* [Work required]
Please output the section of the listing below that opens with the line containing "Lemma outbox_ok_sync outbox" and closes with the line containing "Lemma sessions_ok_new m", exactly and with nothing else.

* [Raw data]
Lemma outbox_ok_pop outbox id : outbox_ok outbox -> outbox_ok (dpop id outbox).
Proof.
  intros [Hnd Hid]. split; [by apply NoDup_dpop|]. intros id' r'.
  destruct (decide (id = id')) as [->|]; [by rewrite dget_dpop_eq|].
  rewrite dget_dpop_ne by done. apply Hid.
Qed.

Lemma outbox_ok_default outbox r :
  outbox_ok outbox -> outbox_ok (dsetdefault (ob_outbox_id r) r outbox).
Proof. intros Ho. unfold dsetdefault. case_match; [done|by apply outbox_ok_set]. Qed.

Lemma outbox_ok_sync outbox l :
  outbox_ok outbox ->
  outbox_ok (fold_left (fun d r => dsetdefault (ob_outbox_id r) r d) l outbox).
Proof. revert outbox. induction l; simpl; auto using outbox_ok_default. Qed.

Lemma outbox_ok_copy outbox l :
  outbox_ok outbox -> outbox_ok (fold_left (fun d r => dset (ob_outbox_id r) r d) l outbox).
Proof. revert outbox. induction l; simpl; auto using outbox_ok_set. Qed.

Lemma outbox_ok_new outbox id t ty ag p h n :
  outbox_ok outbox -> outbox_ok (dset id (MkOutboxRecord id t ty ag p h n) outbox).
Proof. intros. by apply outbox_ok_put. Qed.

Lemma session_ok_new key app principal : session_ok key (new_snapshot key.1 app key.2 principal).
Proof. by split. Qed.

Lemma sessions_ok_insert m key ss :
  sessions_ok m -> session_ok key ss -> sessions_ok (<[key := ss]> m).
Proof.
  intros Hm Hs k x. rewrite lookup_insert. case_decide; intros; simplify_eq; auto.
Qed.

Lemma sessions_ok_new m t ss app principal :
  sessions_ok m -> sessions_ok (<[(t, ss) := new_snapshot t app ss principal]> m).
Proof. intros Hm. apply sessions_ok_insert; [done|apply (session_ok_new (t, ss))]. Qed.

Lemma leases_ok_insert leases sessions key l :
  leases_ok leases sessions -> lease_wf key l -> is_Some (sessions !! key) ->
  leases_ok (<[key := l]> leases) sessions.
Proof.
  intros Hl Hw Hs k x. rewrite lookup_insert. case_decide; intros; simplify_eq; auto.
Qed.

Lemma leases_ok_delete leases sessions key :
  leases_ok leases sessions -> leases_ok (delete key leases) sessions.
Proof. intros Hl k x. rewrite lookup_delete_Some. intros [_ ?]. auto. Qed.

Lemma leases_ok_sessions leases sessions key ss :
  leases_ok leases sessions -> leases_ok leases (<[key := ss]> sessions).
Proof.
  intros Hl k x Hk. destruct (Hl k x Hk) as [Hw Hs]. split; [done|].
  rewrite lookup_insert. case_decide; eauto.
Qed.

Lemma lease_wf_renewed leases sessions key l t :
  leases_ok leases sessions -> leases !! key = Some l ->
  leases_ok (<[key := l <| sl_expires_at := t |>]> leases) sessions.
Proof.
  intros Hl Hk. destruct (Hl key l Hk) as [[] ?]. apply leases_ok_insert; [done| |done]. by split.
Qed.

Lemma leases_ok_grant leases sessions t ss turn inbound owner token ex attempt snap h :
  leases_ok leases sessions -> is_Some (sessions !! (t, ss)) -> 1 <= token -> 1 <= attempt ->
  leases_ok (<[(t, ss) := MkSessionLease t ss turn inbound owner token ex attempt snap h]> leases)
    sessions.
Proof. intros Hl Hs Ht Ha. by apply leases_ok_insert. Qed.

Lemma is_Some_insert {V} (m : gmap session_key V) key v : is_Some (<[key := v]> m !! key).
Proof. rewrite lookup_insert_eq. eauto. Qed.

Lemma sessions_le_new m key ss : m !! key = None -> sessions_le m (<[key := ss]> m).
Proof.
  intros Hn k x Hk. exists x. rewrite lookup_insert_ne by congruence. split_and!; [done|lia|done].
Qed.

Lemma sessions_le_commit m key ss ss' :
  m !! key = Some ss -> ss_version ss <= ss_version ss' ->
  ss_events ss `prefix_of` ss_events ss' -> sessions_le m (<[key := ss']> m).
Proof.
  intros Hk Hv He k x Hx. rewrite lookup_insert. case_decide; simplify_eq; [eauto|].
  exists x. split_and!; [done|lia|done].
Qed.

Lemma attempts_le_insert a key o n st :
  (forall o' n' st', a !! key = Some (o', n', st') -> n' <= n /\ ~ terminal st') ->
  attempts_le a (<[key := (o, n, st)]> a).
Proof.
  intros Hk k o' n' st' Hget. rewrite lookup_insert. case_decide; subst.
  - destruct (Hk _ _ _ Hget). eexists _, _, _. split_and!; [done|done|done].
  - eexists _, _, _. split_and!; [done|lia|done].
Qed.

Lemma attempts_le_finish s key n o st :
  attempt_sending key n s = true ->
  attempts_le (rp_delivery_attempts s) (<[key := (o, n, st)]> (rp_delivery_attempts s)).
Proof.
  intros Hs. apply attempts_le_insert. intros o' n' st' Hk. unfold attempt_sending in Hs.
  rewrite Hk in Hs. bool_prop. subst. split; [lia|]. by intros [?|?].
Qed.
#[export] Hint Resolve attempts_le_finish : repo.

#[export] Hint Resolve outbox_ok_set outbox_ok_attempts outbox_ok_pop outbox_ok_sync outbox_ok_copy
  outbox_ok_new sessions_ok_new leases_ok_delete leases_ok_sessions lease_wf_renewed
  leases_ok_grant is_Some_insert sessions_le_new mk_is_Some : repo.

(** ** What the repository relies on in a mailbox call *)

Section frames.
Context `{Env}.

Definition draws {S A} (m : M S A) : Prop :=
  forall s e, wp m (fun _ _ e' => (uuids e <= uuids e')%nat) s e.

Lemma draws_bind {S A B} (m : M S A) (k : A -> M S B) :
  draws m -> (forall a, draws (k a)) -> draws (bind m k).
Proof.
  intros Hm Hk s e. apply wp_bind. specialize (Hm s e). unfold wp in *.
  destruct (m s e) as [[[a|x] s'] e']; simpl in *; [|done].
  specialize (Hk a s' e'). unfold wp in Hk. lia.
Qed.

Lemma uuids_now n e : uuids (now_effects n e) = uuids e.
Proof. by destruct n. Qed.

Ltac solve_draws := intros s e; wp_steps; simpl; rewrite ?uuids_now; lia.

* [Response for this exercise]
Lemma outbox_ok_sync outbox l :
  outbox_ok outbox ->
  outbox_ok (fold_left (fun d r => dsetdefault (ob_outbox_id r) r d) l outbox).
Proof. revert outbox. induction l; simpl; auto using outbox_ok_default. Qed.

Lemma outbox_ok_copy outbox l :
  outbox_ok outbox -> outbox_ok (fold_left (fun d r => dset (ob_outbox_id r) r d) l outbox).
Proof. revert outbox. induction l; simpl; auto using outbox_ok_set. Qed.

Lemma outbox_ok_new outbox id t ty ag p h n :
  outbox_ok outbox -> outbox_ok (dset id (MkOutboxRecord id t ty ag p h n) outbox).
Proof. intros. by apply outbox_ok_put. Qed.

Lemma session_ok_new key app principal : session_ok key (new_snapshot key.1 app key.2 principal).
Proof. by split. Qed.

Lemma sessions_ok_insert m key ss :
  sessions_ok m -> session_ok key ss -> sessions_ok (<[key := ss]> m).
Proof.
  intros Hm Hs k x. rewrite lookup_insert. case_decide; intros; simplify_eq; auto.
Qed.

Lemma sessions_ok_new m t ss app principal :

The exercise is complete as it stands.